- Theatrical release poster
- Directed by: Joseph Brooks
- Written by: Joseph Brooks Larry Gross Hilary Henkin
- Produced by: Joseph Brooks
- Starring: Rex Smith Terri Treas Vivian Reed Paul Carafotes Gary Gendell Benjamin Rayson
- Cinematography: Eric Saarinen
- Edited by: John Mullen
- Music by: Joseph Brooks
- Production company: 20th Century Fox
- Distributed by: 20th Century Fox
- Release date: May 1980;
- Running time: 90 minutes
- Country: United States
- Language: English
- Budget: $5.3 million
- Box office: $500,000

= Headin' for Broadway =

Headin' for Broadway is a 1980 American drama film directed by Joseph Brooks and written by Joseph Brooks, Larry Gross, and Hilary Henkin. The film stars Rex Smith, Terri Treas, Vivian Reed, Paul Carafotes, Gary Gendell and Benjamin Rayson. The film was released in May 1980, by 20th Century Fox.

==Plot==

Four young hopefuls from different parts of the country head to Broadway for a shot at stardom.
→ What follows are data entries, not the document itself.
(** * Time-Surfer-Proxy: a shallow embedding of [main.go]

    The proxy of [main.go] resolves an inbound request to a Wayback Machine
    snapshot (or to the fixed GeoCities mirror), forwards it with a bounded
    retry loop and rewrites HTML bodies on the way back.  This file embeds

    - the Go string primitives the program uses ([strings.Index],
      [strings.HasPrefix], [strings.Replace], [strings.Split], slicing with
      its bounds check, [strconv.Itoa]);
    - [removeWaybackToolbar], [getWaybackURL], [extractRedirectURL];
    - the two halves of [handleRequest]: the routing front and the retry
      loop, with the calls to the network taken as oracles;

    and states the properties of the specification over them.

    Go strings are byte sequences; they are [string] here (a list of
    8-bit [ascii]).  Go [int] and [time.Duration] are [Z]; the one place
    where 64-bit wrap-around can be observed (the doubling of the retry
    delay) writes it out. *)

From Stdlib Require Import ZArith List String Ascii Bool Lia.
From Stdlib Require Import DecimalString.
Import ListNotations.

Local Open Scope string_scope.
Local Open Scope Z_scope.

(** ** Go string primitives *)

Module GoStrings.

(** A run-time panic of the Go program is [None]; [bind] threads it. *)
Definition bind {A B} (x : option A) (k : A -> option B) : option B :=
  match x with
  | Some a => k a
  | None => None
  end.

Definition len (s : string) : Z := Z.of_nat (String.length s).

(** [strings.HasPrefix(s, p)]. *)
Definition HasPrefix (s p : string) : bool := String.prefix p s.

(** Offset of the first occurrence of [sep] in [s], scanning left to
    right. *)
Fixpoint find (sep s : string) : option nat :=
  if String.prefix sep s then Some 0%nat
  else match s with
       | EmptyString => None
       | String _ s' => option_map S (find sep s')
       end.

(** [strings.Index(s, sep)]: the byte offset of the first occurrence,
    [-1] when there is none. *)
Definition Index (s sep : string) : Z :=
  match find sep s with
  | Some n => Z.of_nat n
  | None => -1
  end.

(** [strings.Contains(s, sub)]. *)
Definition Contains (s sub : string) : bool := 0 <=? Index s sub.

Fixpoint take (n : nat) (s : string) : string :=
  match n, s with
  | S k, String c s' => String c (take k s')
  | _, _ => EmptyString
  end.

Fixpoint drop (n : nat) (s : string) : string :=
  match n, s with
  | S k, String _ s' => drop k s'
  | _, _ => s
  end.

(** [s[:hi]]: Go panics unless [0 <= hi <= len(s)]. *)
Definition slice_to (s : string) (hi : Z) : option string :=
  if (0 <=? hi) && (hi <=? len s) then Some (take (Z.to_nat hi) s) else None.

(** [s[lo:]]: Go panics unless [0 <= lo <= len(s)]. *)
Definition slice_from (s : string) (lo : Z) : option string :=
  if (0 <=? lo) && (lo <=? len s) then Some (drop (Z.to_nat lo) s) else None.

(** [strings.Replace(s, old, new, -1)] for a non-empty [old]: every
    non-overlapping occurrence, leftmost first.  [skip] counts the bytes
    of the occurrence just replaced that are still to be passed over. *)
Fixpoint replace_from (old new : string) (skip : nat) (s : string) : string :=
  match s with
  | EmptyString => EmptyString
  | String c s' =>
      match skip with
      | S k => replace_from old new k s'
      | O =>
          if String.prefix old s
          then new ++ replace_from old new (String.length old - 1) s'
          else String c (replace_from old new 0 s')
      end
  end.

Definition ReplaceAll (s old new : string) : string :=
  replace_from old new 0 s.

(** [strings.Split(s, sep)] for a one-byte separator. *)
Fixpoint Split (s : string) (sep : ascii) : list string :=
  match s with
  | EmptyString => [EmptyString]
  | String c s' =>
      let rest := Split s' sep in
      if Ascii.eqb c sep then EmptyString :: rest
      else match rest with
           | h :: t => String c h :: t
           | [] => [String c EmptyString]
           end
  end.

(** [strings.Join(parts, sep)]. *)
Definition Join (parts : list string) (sep : string) : string :=
  String.concat sep parts.

(** [strconv.Itoa(n)]. *)
Definition Itoa (n : Z) : string := NilZero.string_of_int (Z.to_int n).

(** The double quote, which the markers and patterns of the program
    contain. *)
Definition dq : string := String (ascii_of_nat 34) EmptyString.

(** Line feed. *)
Definition lf : ascii := ascii_of_nat 10.

End GoStrings.

Import GoStrings.

(** ** The toolbar strip: [removeWaybackToolbar] *)

Module Toolbar.

Definition beginMarker : string := "<!-- BEGIN WAYBACK TOOLBAR INSERT -->".
Definition endMarker : string := "<!-- END WAYBACK TOOLBAR INSERT -->".

(** The constant of [html[end+36:]], which the source comments as
    "36 is length of end comment". *)
Definition endSkip : Z := 36.

Definition scriptTag : string :=
  "<script src=" ++ dq ++ "//archive.org/includes/athena.js" ++ dq
    ++ " type=" ++ dq ++ "text/javascript" ++ dq ++ "></script>".

(** The first statement of [removeWaybackToolbar]: the span cut.  Both
    slices carry Go's bounds check. *)
Definition stripToolbar (html : string) : option string :=
  let start := Index html beginMarker in
  let end_ := Index html endMarker in
  if negb (start =? -1) && negb (end_ =? -1) then
    bind (slice_to html start) (fun before =>
    bind (slice_from html (end_ + endSkip)) (fun after =>
    Some (before ++ after)))
  else Some html.

(** The second statement: every occurrence of the tracking script tag is
    deleted. *)
Definition stripScript (html : string) : string :=
  ReplaceAll html scriptTag "".

Definition removeWaybackToolbar (html : string) : option string :=
  option_map stripScript (stripToolbar html).

(** What the specification asks of the span cut when both markers are there and
    in order: [body] without the bytes from the first begin marker to the
    last byte of the first end marker. *)
Definition cut_span (html : string) : string :=
  take (Z.to_nat (Index html beginMarker)) html
    ++ drop (Z.to_nat (Index html endMarker + len endMarker)) html.

End Toolbar.

(** ** URLs and the two resolvers *)

(** The fields of Go's [url.URL] that the program reads or writes. *)
Record URL := mkURL {
  Scheme : string;
  Host : string;
  Path : string;
  RawQuery : string
}.

(** [net/url] is a library the program calls; the program needs
    [url.Parse] (which can fail) and [u.Query().Get(key)] (the first value
    of [key] in the parsed query, the empty string when there is none).
    A value is cut out of the query of the URL it was parsed from and
    percent-decoding never lengthens it, which is the one law used below. *)
Class NetURL := {
  Parse : string -> option URL;
  QueryGet : URL -> string -> string;
  QueryGet_shorter :
    forall raw u key,
      Parse raw = Some u ->
      QueryGet u key = EmptyString
      \/ (String.length (QueryGet u key) < String.length raw)%nat
}.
They include Fast Eddie, a Los Angeles singer and composer; Carrie a farm girl from Ohio; Valerie, a talented but poor church singer and waitress from Harlem; and Ralphy, a cocky kid from Philadelphia.

==Critical reception==
Leonard Maltin dismissed the film as "astonishingly amateurish" and stated that it "looks like a film they tried to save in the editing room; it didn't work." John Elliot was equally dismissive in his review, stating that it was "An inconsequential film that should be retitled Heading Nowhere." CineMag critic J. Paul Costabile praised Gene Foote's portrayal of the choreographer but otherwise felt that the cast's talents were hampered by poor material. The Boston Globe critic Michael Blowen stated, "Every moment tastes like a cream puff washed down with a pint of undiluted maple syrup. Brooks never ventures into the psychological underpinnings of his ambitious quartet or lets his camera gaze on the sleazier side of Broadway." Noel Taylor in The Ottawa Citizen similarly dismissed the film as "imitation syrup", but praised Vivian Reed's performance as "riveting" and the only one to "survive the Brooks treatment".